Dose, Exposure, and Sampling

Understand how dose, exposure, and sampling design shape what you can observe and interpret in PK data.
Tip

What you’ll build today: intuition for how dose enters the system, how exposure is observed, and how sampling design determines what the data can reveal.

Learning Objectives

By the end of this lesson, you will be able to:

  • Explain the difference between dose and exposure.
  • Describe how sampling design shapes what can be learned from PK data.
  • Recognize why missing early or late samples can change interpretation.
  • Understand why estimation depends on what parts of the profile are actually observed.

Key Ideas

Dose is the input.
Exposure is the resulting concentration pattern over time.

But even if dose is known exactly, exposure is only partially visible through the sampling schedule.

That means interpretation depends on two things:

  • what happened biologically
  • what was actually measured

Insight: You can only estimate what your data allow you to see.

Warning

A missing part of the profile is not just an inconvenience.
It can remove the very information needed for a reliable interpretation.

Dose Is Not the Same as Exposure

A dose tells you how much drug entered the system.

It does not tell you automatically:

  • how high concentrations will rise
  • how quickly the peak will occur
  • how long exposure will persist
  • how much subjects will differ from one another

Those are questions about exposure, and exposure must be inferred from observed concentration–time data.

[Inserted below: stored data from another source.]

(* ===== verification/ApplicantList.v ===== *)
(** * ApplicantList: [Pages/ApplicantList.tsx]

    The company's list of applications: a search input and a filter menu
    drive [fetchApplications], which runs at mount and whenever
    [filterOption] or [searchTerm] changes; a click on a card selects the
    application shown in the detail panel, and the status [Select] of the
    panel calls [handleStatusChange], which PUTs the new status and
    patches the selected application and the list.

    State: the five hooks of the component, the value held by the
    uncontrolled Radix [Select] (it has no [value] prop, so it keeps the
    last picked item while it stays mounted) and whether a render has
    thrown. The theorems give the request the list sends and its round
    trip through the query string, the success and failure of both
    asynchronous operations, the stage progress bar, an invariant of the
    mobile detail view, and three executions that show a stale search
    result, a detail panel that jumps back to an application the user
    has left, and a status that cannot be chosen again. *)

From stdpp Require Import base list strings sets relations.
From Stdlib Require Import ZArith String Ascii QArith.
From S2P Require Import Prelude Async Runtime Model Url.

Module ApplicantList.
Import Application.

(** [type FilterOption] (line 57). *)
Inductive FilterOption := Newest | Oldest | Submitted | Reviewed | Interview | Offer.

#[global] Instance FilterOption_eq_dec : EqDecision FilterOption.
Proof. solve_decision. Defined.

Definition filter_name (o : FilterOption) : string :=
  match o with
  | Newest => "Newest" | Oldest => "Oldest" | Submitted => "Submitted"
  | Reviewed => "Reviewed" | Interview => "Interview" | Offer => "Offer"
  end.

(** The record [status] (lines 50-55): [status[s]] is [undefined] for any
    other key. *)
Definition status_label (st : string) : option string :=
  if st === "submitted" then Some "Submitted"
  else if st === "reviewed" then Some "Reviewed"
  else if st === "interview" then Some "Interview"
  else if st === "offer" then Some "Offer"
  else None.

(** The four stages of [getStageProgress], also the items of the status
    [Select] (lines 294-297). *)
Definition stages : list string := ["submitted"; "reviewed"; "interview"; "offer"].

(** The hooks of lines 60-64, the value of the uncontrolled [Select] and
    whether a render has thrown. *)
Record State := mkState {
  applications : list Application;
  selectedApplication : option Application;
  searchTerm : string;
  filterOption : FilterOption;
  isMobileDetailView : bool;
  statusSelect : option string;
  crashed : bool
}.

Definition initial : State := mkState [] None "" Newest false None false.

Definition setApplications v s := mkState v (selectedApplication s) (searchTerm s) (filterOption s) (isMobileDetailView s) (statusSelect s) (crashed s).
Definition setSelectedApplication v s := mkState (applications s) v (searchTerm s) (filterOption s) (isMobileDetailView s) (statusSelect s) (crashed s).
Definition setSearchTerm v s := mkState (applications s) (selectedApplication s) v (filterOption s) (isMobileDetailView s) (statusSelect s) (crashed s).
Definition setFilterOption v s := mkState (applications s) (selectedApplication s) (searchTerm s) v (isMobileDetailView s) (statusSelect s) (crashed s).
Definition setIsMobileDetailView v s := mkState (applications s) (selectedApplication s) (searchTerm s) (filterOption s) v (statusSelect s) (crashed s).
Definition setStatusSelect v s := mkState (applications s) (selectedApplication s) (searchTerm s) (filterOption s) (isMobileDetailView s) v (crashed s).
Definition crash s := mkState (applications s) (selectedApplication s) (searchTerm s) (filterOption s) (isMobileDetailView s) (statusSelect s) true.

(** Response bodies: the page object [ApiResponse] (only its [data]
    field is read, possibly missing) or anything else. Request bodies are
    JSON objects with string fields. *)
Inductive Body := AppPage (data : option (list Application)) | BOther.
Abbreviation Req := (list (string * string)).
Abbreviation P := (Prog Req Body State).

(** The [URLSearchParams] of [fetchApplications] (lines 75-83). *)
Definition params (o : FilterOption) (t : string) : list (string * string) :=
  ((if bool_decide (o = Newest) || bool_decide (o = Oldest)
   then [("sort_order", if bool_decide (o = Newest) then "desc" else "asc")]
   else [("status", lower (filter_name o))]) ++
  (if truthy t then [("search", t)] else []))%list.
(* ===== verification/VacancyEditAdmin.v ===== *)
(** * VacancyEditAdmin: [Pages/Admin/VacancyEditAdmin.tsx]

    The admin page that blocks or unblocks a vacancy: it loads the
    vacancy of the route parameter [vacancyId], shows its title and a
    [Block Vacancy] switch bound to [isBlocked], and on [Save Changes]
    POSTs to [/vacancies/{id}/block] or [/vacancies/{id}/unblock]
    according to the switch, then toasts and navigates back to the
    vacancy's page when the reply has status 200.

    The abstract specification of saving is the server's table of
    blocked flags ([server_post], from the API contract of the spec): the
    refinement theorem shows that a successful save sets the flag of the
    route's vacancy to the switch's value. The other theorems give every
    branch of [handleSubmit] and the round trip of the block URL. *)

From stdpp Require Import base list strings gmap.
From Stdlib Require Import ZArith String Ascii.
From S2P Require Import Prelude Async Runtime Url.

Module VacancyEditAdmin.

(** [type Vacancy] (lines 15-18). *)
Record Vacancy := mkVacancy { isBlocked : bool; title : string }.

(** The route parameter and the [vacancy] hook (lines 21-23). *)
Record State := mkState { vacancyId : option string; vacancy : option Vacancy }.

Definition initial (route : option string) : State := mkState route None.

Definition setVacancy (v : option Vacancy) (s : State) : State := mkState (vacancyId s) v.

Abbreviation P := (Prog unit Vacancy State).

Definition api : string := "http://127.0.0.1:8000/api".

(** [if (vacancyId)]: a missing or empty parameter is falsy. *)
Definition route_id (o : option string) : option string :=
  match o with Some i => if truthy i then Some i else None | None => None end.

Definition vacancy_req (i : string) : Request unit := GetReq (api ++ "/admin/vacancies/" ++ i).

(** [fetchVacancy] (lines 27-39). *)
Definition fetchVacancy (i : string) : P unit :=
  catch_ (r <- axios (vacancy_req i) ;; set (setVacancy (Some r.2)))
         (fun _ => emit (Toast "Error" true)).

(** The effect on [[vacancyId]] (lines 26-44). *)
Definition effects (prev : option State) (s : State) : list (P unit) :=
  let run_it := match route_id (vacancyId s) with Some i => [fetchVacancy i] | None => [] end in
  match prev with
  | None => run_it
  | Some r => if decide (vacancyId r = vacancyId s) then [] else run_it
  end.

(** [handleSwitchChange('isBlocked', checked)] (lines 47-52). *)
Definition handleSwitchChange (checked : bool) : P unit :=
  set (fun s => setVacancy (option_map (fun v => mkVacancy checked (title v)) (vacancy s)) s).

Definition block_url (i : string) (blocked : bool) : string :=
  api ++ "/vacancies/" ++ i ++ (if blocked then "/block" else "/unblock").

Definition block_req (i : string) (blocked : bool) : Request unit :=
  mkRequest POST (block_url i blocked) None.

(** [handleSubmit] (lines 54-97), with the state of its render. *)
Definition handleSubmit (s : State) : P unit :=
  match vacancy s, route_id (vacancyId s) with
  | Some v, Some i =>
      catch_
        (r <- axios (block_req i (isBlocked v)) ;;
         if (r.1 =? 200)%Z
         then emit (Toast "Success" false) ;; emit (Navigate ("/admin/vacancies/" ++ i))
         else Ret tt)
        (fun _ => emit (Console "Failed to update vacancy:") ;; emit (Toast "Error" true))
  | _, _ => emit (Toast "Error" true)
  end.

(** The switch, the submit button, [Cancel] and the back link
    (lines 102-134). *)
Inductive Event := ToggleBlock (checked : bool) | Save | Cancel | Back.

(** The switch reports the opposite of what it shows; with no vacancy
    its [checked] is [undefined] and it toggles on its own. *)
Definition offered (ev : Event) (s : State) : bool :=
  match ev, vacancy s with
  | ToggleBlock c, Some v => negb (Bool.eqb c (isBlocked v))
  | _, _ => true
  end.

Definition handle (ev : Event) (s : State) : P unit :=
  match ev with
  | ToggleBlock c => handleSwitchChange c
  | Save => handleSubmit s
  | Cancel | Back => emit (Navigate "/admin/vacancies")
  end.

#[global] Instance component (route : option string) : Component unit Vacancy State Event :=
  {| comp_init := initial route; comp_effects := effects;
     comp_offered := offered; comp_handle := handle |}.

(** What the page shows: the title label and the switch. *)
Definition view (s : State) : option string * option bool :=
  (option_map title (vacancy s), option_map isBlocked (vacancy s)).

(** The server side of [POST /vacancies/{id}/block] and [/unblock]
    (spec, section 6): the table of blocked flags by vacancy id. *)
Definition server_post (url : string) (db : gmap string bool) : option (gmap string bool) :=
  match split_on "/" url with
  | [h; e; host; a; vs; i; op] =>
      if (h =? "http:") && (e =? "") && (host =? "127.0.0.1:8000") && (a =? "api") &&
         (vs =? "vacancies") && truthy i
      then if op =? "block" then Some (<[i := true]> db)
           else if op =? "unblock" then Some (<[i := false]> db) else None
      else None
  | _ => None
  end%string.

(** ** Lemmas *)

Lemma block_url_join i b :
  block_url i b =
    join "/" ["http:"; ""; "127.0.0.1:8000"; "api"; "vacancies"; i; if b then "block" else "unblock"].
Proof. unfold block_url. by destruct b. Qed.

Lemma route_id_Some o i : route_id o = Some i -> o = Some i /\ truthy i = true.
Proof. destruct o as [j|]; simpl; [|done]. destruct (truthy j) eqn:?; intros; simplify_eq; done. Qed.

(** ** Theorems *)

(** The block URL round-trips: the server splits it back into the
    route's vacancy id and the operation the switch chose, whenever the
    id is a path segment (no [/]). *)
Theorem block_url_roundtrip i b :
  has_char "/" i = false ->
  split_on "/" (block_url i b) =
    ["http:"; ""; "127.0.0.1:8000"; "api"; "vacancies"; i; if b then "block" else "unblock"].
Proof.
  intros Hi. rewrite block_url_join. apply split_on_join; [done|].
  repeat constructor; [done | by destruct b].
Qed.

Lemma block_url_roundtrip_witness :
  has_char "/" "42" = false /\
  split_on "/" (block_url "42" true) = ["http:"; ""; "127.0.0.1:8000"; "api"; "vacancies"; "42"; "block"].
Proof. split; [reflexivity | exact (block_url_roundtrip "42" true eq_refl)]. Defined.

(** [handleSubmit] on every branch: without a loaded vacancy or a
    route id it only shows an error toast; otherwise it sends one POST
    chosen by the switch; a 200 reply toasts and navigates to the
    vacancy, any other 2xx reply does nothing visible, and a failure
    logs and shows the error toast. The state is never changed. *)
Theorem handleSubmit_run srv s s0 :
  run srv (handleSubmit s) s0 =
    match vacancy s, route_id (vacancyId s) with
    | Some v, Some i =>
        match srv (block_req i (isBlocked v)) with
        | Reply st _ =>
            if is_2xx st then
              if (st =? 200)%Z
              then mkRun (Done tt) s0 [Toast "Success" false; Navigate ("/admin/vacancies/" ++ i)]
                     [block_req i (isBlocked v)]
              else mkRun (Done tt) s0 [] [block_req i (isBlocked v)]
            else mkRun (Done tt) s0 [Console "Failed to update vacancy:"; Toast "Error" true]
                   [block_req i (isBlocked v)]
        | NetworkFailure =>
            mkRun (Done tt) s0 [Console "Failed to update vacancy:"; Toast "Error" true]
              [block_req i (isBlocked v)]
        end
    | _, _ => mkRun (Done tt) s0 [Toast "Error" true] []
    end.
Proof.
  unfold handleSubmit. destruct (vacancy s) as [v|]; [|reflexivity].
  destruct (route_id (vacancyId s)) as [i|]; [|reflexivity]. cbn -[block_req].
  destruct (srv (block_req i (isBlocked v))) as [|st b]; [reflexivity|]. cbn -[block_req].
  destruct (is_2xx st); [|reflexivity]. cbn. by destruct (st =? 200)%Z.
Qed.

(** C36: refinement: when the server accepts the save, the requests the
    page sent change the abstract table of blocked flags exactly by
    setting the flag of the route's vacancy to the switch's value. *)
Theorem save_refines srv s v i db :
  vacancy s = Some v -> route_id (vacancyId s) = Some i -> has_char "/" i = false ->
  axios_ok (srv (block_req i (isBlocked v))) <> None ->
  let r := run srv (handle Save s) s in
  outcome r = Done tt /\ final r = s /\
  foldr (fun q odb => odb ≫= server_post (req_url q)) (Some db) (sent r) =
    Some (<[i := isBlocked v]> db).
Proof.
  intros Hv Hi Hs Hok r. subst r. unfold handle, handleSubmit. rewrite Hv, Hi.
  destruct (route_id_Some _ _ Hi) as [_ Ht].
  assert (Hpost : server_post (block_url i (isBlocked v)) db = Some (<[i := isBlocked v]> db)).
  { unfold server_post. rewrite block_url_roundtrip by done. simpl. rewrite Ht.
    by destruct (isBlocked v). }
  unfold axios_ok in Hok. cbn -[block_req]. destruct (srv _) as [|st b]; [done|].
  cbn -[block_req]. destruct (is_2xx st); [|done]. cbn -[block_req].
  destruct (st =? 200)%Z; split_and!; simpl; done.
Qed.

Lemma save_refines_witness :
  let s := mkState (Some "7") (Some (mkVacancy true "Dev")) in
  let srv := fun _ : Request unit => (Reply 200 (mkVacancy true "Dev") : Response Vacancy) in
  vacancy s = Some (mkVacancy true "Dev") /\ route_id (vacancyId s) = Some "7" /\
  has_char "/" "7" = false /\ axios_ok (srv (block_req "7" true)) <> None /\
  let r := run srv (handle Save s) s in
  outcome r = Done tt /\ final r = s /\
  foldr (fun q odb => odb ≫= server_post (req_url q)) (Some ∅) (sent r) = Some (<["7" := true]> ∅).
Proof.
  intros s srv. split_and!; [reflexivity | reflexivity | reflexivity | discriminate |].
  exact (save_refines srv s (mkVacancy true "Dev") "7" ∅ eq_refl eq_refl eq_refl ltac:(discriminate)).
Defined.

End VacancyEditAdmin.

This is why two people can receive the same dose and still show different concentration profiles.

Worked Example: Seeing the Profile in Theoph

Now imagine modifying the design:

  • remove most early samples
  • remove most late samples
  • keep only a few middle time points

The dose would be unchanged.
But the interpretation of exposure would change substantially.

Worked Example Expansion: Missing the Peak

Suppose the study missed the early absorption phase.

The underlying biology has not changed.

Only the observations changed.

Questions:

  • Did the dose change?
  • Does observed peak concentration appear lower?
  • Would estimating time to peak become harder?

Notice that missing the peak creates uncertainty about what happened immediately after dosing.

This is not a model problem.

It is a visibility problem.

Worked Example Expansion: Missing the Tail

Now imagine the opposite design.

Early behavior is captured well, but late samples are removed.

Questions:

  • Can you still see the general shape?
  • Can you estimate how long exposure persists?
  • Would elimination be easier or harder to understand?

Late samples often contribute disproportionately to understanding persistence and terminal decline.

Insight

Sampling design determines more than convenience.

It determines:

  • what parts of the system are visible
  • what metrics can be estimated reliably
  • what model behavior can be checked
  • what uncertainty is unavoidable

This is why good pharmacometric reasoning starts before modeling and often before data collection.

Note

A useful design question is: “What part of the profile do I need to observe in order to answer my scientific question?”

Strategies

  • Match sampling times to the biological questions of interest
  • Ensure the design covers early, middle, and late profile behavior when possible
  • Interpret missing parts of the profile as missing information, not just missing points
  • Ask whether the data support the parameter or conclusion being discussed

Common Mistakes

  • Treating dose as if it were equivalent to exposure
  • Ignoring how sampling limits interpretation
  • Over-interpreting metrics that rely on unseen parts of the profile
  • Assuming incomplete profiles can answer the same questions as complete ones

Practice Problems

  1. Why is dose not the same thing as exposure?
  2. What can happen if the peak is missed by the sampling schedule?
  3. Why can late sampling matter even when early behavior is well captured?
  4. What determines whether a profile supports a given interpretation?
  1. Dose is the amount administered, while exposure is the resulting concentration pattern over time.
  2. Peak concentration may be underestimated, and early absorption behavior may become unclear.
  3. Because late samples help reveal persistence, decline, and terminal-phase behavior.
  4. The combination of biological behavior and what the sampling design actually observed.

Summary

Dose starts the process, but exposure is what unfolds over time.

What you learn about exposure depends not only on biology, but also on sampling.

That means every PK dataset should be read with two linked questions in mind:

  • What happened in the body?
  • What portion of that process did the study actually allow us to observe?
  • Dose is input; exposure is outcome over time.
  • Sampling design determines what is visible.
  • Missing phases of the profile mean missing information.
  • Good estimation depends on seeing the right parts of the curve.
  • Ask what the design allows you to conclude before drawing conclusions.